Common Things at Last

For now, nothing more than the public diary of an anonymous man, thinking a few things out.

Name:
Location: Midwest, United States

Monday, December 11, 2006

Rockaby, Baby.

Doing a bit of websurfing, and ran into an article on Jewish approaches to abortion, from First Things magazine, published during the summer of 2005, in which Eric Cohen says the following:

Some Jewish thinkers, including Dorff, argue that the embryo ex vivo has limited moral standing because it cannot develop to term outside the womb. But surely all human beings deprived of the environment they need to flourish have “limited potential for life.” A bird trapped in a cage may never learn to fly, but it is no less a bird for the harm we caused by putting it there. A grown woman without food or water will surely die, but this lack of sustenance does not make the doomed person less than human. If anything, it challenges the humanity of those who left her there to die in the first place.

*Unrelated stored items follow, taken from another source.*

(* ===== verification/Examples.v ===== *)
(** * Examples: a concrete PATCH, and the properties at work on it

    One-byte keys under the identity schema and the XOR policy with FNV-1a on
    128 bits as the leaf digest.  That the digests of two operands do not
    collide, the hypothesis of the set-algebra theorems, is decided by
    computation, on operands of three or four keys and on two of 200 keys each,
    more than a digest has bits.  The witnesses apply the theorems of [Patch] to
    them. *)

From S2P Require Import Prelude OwnerCover ByteTable KeySchema PatchHash Branch Head Algebra.
From S2P Require Import Overlap Canonical XorDigest Patch CheckedInsert.

Open Scope nat_scope.

(** ** The instance *)

(** FNV-1a with its 128-bit parameters. *)
Definition fnv1a (k : list N) : N :=
  foldl (λ h b, u128 (N.lxor h b * 0x1000000000000000000013B)) 0x6C62272E07BB014262B821756295C58D%N k.

Definition ex_sip : list N → N := fnv1a.

#[local] Instance ex_schema : KeySchema 1 := IdentitySchema 1.
#[local] Instance ex_schema_ok : KeySchemaOk 1 ex_schema := identity_schema_ok 1.
#[local] Instance ex_policy : PatchHash := XorSip128 ex_sip.
#[local] Instance ex_policy_ok : PatchHashOk ex_policy := XorSip128_ok ex_sip.

Abbreviation ex_PATCH := (PATCH Digest N).

(** One-byte keys. *)
Definition small_key (k : list N) : Prop := ∃ b, k = [b] ∧ (b < 256)%N.

Lemma small_key_ok k : small_key k → key_ok 1 k.
Proof. intros (b & -> & Hb). split; [done|]. by intros x ->%list_elem_of_singleton. Qed.

(** A PATCH built by insertion. *)
Definition ex_patch (l : list (N * N)) : ex_PATCH :=
  default new (foldM (λ p kv, insert (KEY_LEN:=1) ex_rand p (with_value (kv.1 * 16) [kv.1] kv.2)) new l).

Lemma ex_patch_spec (l : list (N * N)) : Forall (λ kv, (kv.1 < 256)%N) l →
  patch_ok ex_rand 0%N (ex_patch l) ∧ powners (ex_patch l) = None ∧
  to_map 0%N (ex_patch l) = foldl (λ m kv, m ∪ {[ [kv.1] := kv.2 ]}) ∅ l.
Proof.
  intros Hl. unfold ex_patch.
  assert (∀ p, patch_ok ex_rand 0%N p → ∃ p', foldM (λ p kv,
      insert (KEY_LEN:=1) ex_rand p (with_value (kv.1 * 16) [kv.1] kv.2)) p l = Some p' ∧
    patch_ok ex_rand 0%N p' ∧ powners p' = powners p ∧
    to_map 0%N p' = foldl (λ m kv, m ∪ {[ [kv.1] := kv.2 ]}) (to_map 0%N p) l) as Hf.
  { induction Hl as [|[k v] l Hk Hl IH]; intros p Hp; [by exists p|]. cbn [foldM fst snd].
    destruct (insert_spec ex_rand 0%N p (k * 16) [k] v Hp) as (p1 & -> & Hp1 & Hm1 & Ho1).
    { apply small_key_ok. by exists k. }
    cbn [mbind option_bind].
    destruct (IH p1 Hp1) as (p' & -> & Hp' & Ho & Hm). exists p'. split_and!; try done; [congruence|].
    by rewrite Hm, Hm1. }
  destruct (Hf new (new_ok _ _)) as (p' & -> & Hp' & Ho & Hm). simpl. by split_and!.
Qed.

Lemma ex_patch_ok l : Forall (λ kv, (kv.1 < 256)%N) l → patch_ok ex_rand 0%N (ex_patch l).
Proof. apply ex_patch_spec. Qed.

Ltac ex_small := repeat constructor.

(** ** The properties of [Patch] on it *)

(** Three keys, the second one in a table that had to grow. *)
Definition ex_p : ex_PATCH := ex_patch [(7, 70); (20, 200); (90, 900)]%N.
Definition ex_q : ex_PATCH := ex_patch [(20, 201); (90, 900); (91, 910); (3, 30)]%N.

Lemma ex_p_ok : patch_ok ex_rand 0%N ex_p.
Proof. apply ex_patch_ok. ex_small. Qed.
Lemma ex_q_ok : patch_ok ex_rand 0%N ex_q.
Proof. apply ex_patch_ok. ex_small. Qed.
Lemma ex_key_ok (b : N) : (b < 256)%N → key_ok 1 [b].
Proof. intros Hb. apply small_key_ok. by exists b. Qed.
(** Decided on the digests cached in the two tries. *)
Lemma ex_pq_collision : no_collision 0%N 0%N ex_p ex_q.
Proof. apply (bool_decide_unpack _). vm_compute. exact I. Qed.

(** Two PATCHes of 200 keys each, of which 144 are common. *)
Definition ex_range (from : nat) : list (N * N) := (λ i, (N.of_nat i, N.of_nat i)) <$> seq from 200.
Definition ex_low : ex_PATCH := ex_patch (ex_range 0).
Definition ex_high : ex_PATCH := ex_patch (ex_range 56).
Lemma ex_range_ok from : (from ≤ 56)%nat → patch_ok ex_rand 0%N (ex_patch (ex_range from)).
Proof.
  intros Hf. apply ex_patch_ok, Forall_fmap, Forall_forall. intros i Hi%elem_of_seq. simpl. lia.
Qed.
Lemma ex_range_collision : no_collision 0%N 0%N ex_low ex_high.
Proof. apply (bool_decide_unpack _). vm_compute. exact I. Qed.

Lemma insert_refines_witness :
  ∃ p', insert (KEY_LEN:=1) ex_rand ex_p (with_value 5 [20] 999)%N = Some p' ∧ len p' = 3%N ∧
    to_map 0%N p' = to_map 0%N ex_p ∪ {[ [20%N] := 999%N ]}.
Proof.
  destruct (insert_refines ex_rand 0%N ex_p 5%N [20%N] 999%N ex_p_ok) as (p' & Hp' & _ & Hm & _);
    [by apply ex_key_ok|].
  exists p'. split; [done|]. split; [|done]. vm_compute in Hp'. injection Hp' as <-. reflexivity.
Defined.

Lemma insert_archive_refines_witness :
  ∃ p', insert_archive (KEY_LEN:=1) ex_rand ex_p (archive_entry_new (mkPtr 64 [21]) 32)%N = Some p' ∧
    len p' = 4%N ∧ to_map 0%N p' = to_map 0%N ex_p ∪ {[ [21%N] := 0%N ]} ∧
    owner_set (powners p') = {[32%N]} ∪ owner_set (powners ex_p).
Proof.
  destruct (insert_archive_refines ex_rand 0%N ex_p (mkPtr 64 [21])%N 32%N ex_p_ok)
    as (p' & Hp' & _ & Hm & Ho); [by apply ex_key_ok|done|].
  exists p'. split; [done|]. split; [|done]. vm_compute in Hp'. injection Hp' as <-. reflexivity.
Defined.

Lemma replace_refines_witness :
  ∃ p' retired, replace (KEY_LEN:=1) ex_rand ex_p (with_value 5 [20] 999)%N = Some (p', retired) ∧
    to_map 0%N p' = <[ [20%N] := 999%N ]> (to_map 0%N ex_p) ∧ is_Some retired.
Proof.
  destruct (replace_refines ex_rand 0%N ex_p 5%N [20%N] 999%N ex_p_ok) as (p' & ret & Hp' & _ & Hm & _);
    [by apply ex_key_ok|].
  exists p', ret. split; [done|]. split; [done|]. vm_compute in Hp'. injection Hp' as <- <-. by eexists.
Defined.

Lemma remove_refines_witness :
  ∃ p' owners retired, remove (KEY_LEN:=1) ex_rand ex_p [20%N] = Some (p', owners, retired) ∧
    to_map 0%N p' = delete [20%N] (to_map 0%N ex_p) ∧ len p' = 2%N.
Proof.
  destruct (remove_refines ex_rand 0%N ex_p [20%N] [20%N] ex_p_ok)
    as (p' & ow & ret & Hp' & _ & Hm & _); [by apply ex_key_ok|done|lia|].
  exists p', ow, ret. split; [done|]. split; [done|]. vm_compute in Hp'. injection Hp' as <- <- <-. reflexivity.
Defined.

Lemma get_refines_witness :
  get (KEY_LEN:=1) ex_rand 0%N ex_p [20%N] = Some (to_map 0%N ex_p !! [20%N]) ∧
  get (KEY_LEN:=1) ex_rand 0%N ex_p [20%N] = Some (Some 200%N).
Proof.
  destruct (get_refines ex_rand 0%N ex_p [20%N] [20%N] ex_p_ok) as [H _]; [by apply ex_key_ok|done|].
  split; [exact H|reflexivity].
Defined.

Lemma has_prefix_refines_witness :
  ∃ r, has_prefix (KEY_LEN:=1) ex_rand ex_p [20%N] = Some r ∧ r = true ∧
    (r = true ↔ (∃ k, k ∈ dom (to_map 0%N ex_p) ∧ tree_prefix (KEY_LEN:=1) k [20%N]) ∨
       (proot ex_p = None ∧ [20%N] = [])).
Proof.
  destruct (has_prefix_refines ex_rand 0%N ex_p [20%N] ex_p_ok) as (r & Hr & Hiff); [simpl; lia|].
  exists r. split; [done|]. split; [|done]. vm_compute in Hr. by injection Hr as <-.
Defined.

Lemma len_size_witness : len ex_p = N.of_nat (size (to_map 0%N ex_p)) ∧ len ex_p = 3%N.
Proof. split; [apply (len_size ex_rand 0%N ex_p ex_p_ok)|reflexivity]. Defined.

(** The same keys, inserted in another order and with other values. *)
Lemma root_hash_canonical_witness :
  root_hash ex_p = root_hash (ex_patch [(90, 1); (7, 2); (20, 3)]%N) ∧
  root_hash ex_p ≠ root_hash ex_q.
Proof.
  split; [|vm_compute; congruence].
  apply (root_hash_canonical ex_rand 0%N 0%N ex_p (ex_patch [(90, 1); (7, 2); (20, 3)]%N) ex_p_ok).
  - apply ex_patch_ok. ex_small.
  - unfold ex_p. destruct (ex_patch_spec [(7, 70); (20, 200); (90, 900)]%N) as (_ & _ & ->); [ex_small|].
    destruct (ex_patch_spec [(90, 1); (7, 2); (20, 3)]%N) as (_ & _ & ->); [ex_small|].
    simpl. rewrite !dom_union_L, !dom_singleton_L. set_solver.
Defined.

Lemma eq_refines_witness :
  eq ex_p ex_q = bool_decide (dom (to_map 0%N ex_p) = dom (to_map 0%N ex_q)) ∧ eq ex_p ex_q = false.
Proof.
  split; [|reflexivity]. apply (eq_refines ex_rand 0%N 0%N ex_p ex_q ex_p_ok ex_q_ok ex_pq_collision).
Defined.

Lemma union_refines_witness :
  (∃ r, union (KEY_LEN:=1) ex_rand false ex_p ex_q = Some r ∧ len r = 5%N ∧
    dom (to_map 0%N r) = dom (to_map 0%N ex_p) ∪ dom (to_map 0%N ex_q)) ∧
  ∃ r, union (KEY_LEN:=1) ex_rand false ex_low ex_high = Some r ∧
    dom (to_map 0%N r) = dom (to_map 0%N ex_low) ∪ dom (to_map 0%N ex_high).
Proof.
  split.
  - destruct (union_refines ex_rand 0%N false ex_p ex_q ex_p_ok ex_q_ok ex_pq_collision)
      as (r & Hr & _ & Hd & _); [done|].
    exists r. split; [done|]. split; [|done]. vm_compute in Hr. injection Hr as <-. reflexivity.
  - destruct (union_refines ex_rand 0%N false ex_low ex_high (ex_range_ok 0 ltac:(lia)) (ex_range_ok 56 ltac:(lia))
      ex_range_collision) as (r & Hr & _ & Hd & _); [discriminate|]. exact (ex_intro _ r (conj Hr Hd)).
Defined.

Lemma intersect_refines_witness :
  ∃ r, intersect (KEY_LEN:=1) ex_rand false ex_p ex_q = Some r ∧ len r = 2%N ∧
    dom (to_map 0%N r) = dom (to_map 0%N ex_p) ∩ dom (to_map 0%N ex_q).
Proof.
  destruct (intersect_refines ex_rand 0%N false ex_p ex_q ex_p_ok ex_q_ok ex_pq_collision)
    as (r & Hr & _ & Hd & _); [done|lia|].
  exists r. split; [done|]. split; [|done]. vm_compute in Hr. injection Hr as <-. reflexivity.
Defined.

Lemma difference_refines_witness :
  ∃ r, difference_keys (KEY_LEN:=1) ex_rand ex_p ex_q = Some r ∧ len r = 1%N ∧
    to_map 0%N r = filter (λ kv, kv.1 ∉ dom (to_map 0%N ex_q)) (to_map 0%N ex_p).
Proof.
  destruct (difference_refines ex_rand 0%N 0%N ex_p ex_q ex_p_ok ex_q_ok ex_pq_collision)
    as (r & Hr & _ & Hm & _); [lia|].
  exists r. split; [done|]. split; [|done]. vm_compute in Hr. injection Hr as <-. reflexivity.
Defined.

Lemma partial_cmp_refines_witness :
  partial_cmp (KEY_LEN:=1) ex_rand ex_p ex_q = Some (
    if decide (dom (to_map 0%N ex_p) ⊆ dom (to_map 0%N ex_q)) then
      if decide (dom (to_map 0%N ex_q) ⊆ dom (to_map 0%N ex_p)) then Some Eq else Some Lt
    else if decide (dom (to_map 0%N ex_q) ⊆ dom (to_map 0%N ex_p)) then Some Gt else None) ∧
  partial_cmp (KEY_LEN:=1) ex_rand ex_p ex_q = Some None.
Proof.
  split; [|reflexivity]. apply (partial_cmp_refines ex_rand 0%N ex_p ex_q ex_p_ok ex_q_ok ex_pq_collision).
Defined.

(** A present key whose callback refuses its value: the error comes back and
    the PATCH is the one found. *)
Lemma try_insert_with_refines_witness :
  ∃ p' r, try_insert_with (KEY_LEN:=1) ex_rand 0%N Nat.even 5%N (λ _, 1%N)
      (λ v : N, if (v =? 200)%N then Some v else None) ex_p [20%N] = Some (p', r) ∧
    p' = ex_p ∧ r = inl 200%N.
Proof.
  destruct (try_insert_with_refines ex_rand 0%N Nat.even 5%N (λ _, 1%N)
    (λ v : N, if (v =? 200)%N then Some v else None) ex_p [20%N] ex_p_ok) as (p' & r & Hp' & _ & Hm);
    [by apply ex_key_ok|].
  exists p', r. split; [done|]. assert (to_map 0%N ex_p !! [20%N] = Some 200%N) as E by reflexivity.
  rewrite E in Hm. exact Hm.
Defined.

I think the logic impeccable, as you might expect, and suggest the following image: Earth as womb. Forget for now the implications of what we might be "delivered" into if we followed the whole logic of this image. Concentrate on what the earth means to us in terms of our comfort and nourishment, in short, in terms of our survivability. Sans Earth, yanked by whatever means from it, our womb, we flail for a moment and die, saved only by a metal case, an incubator, that is nonetheless ultimately dependent on that womb for its life-saving energies.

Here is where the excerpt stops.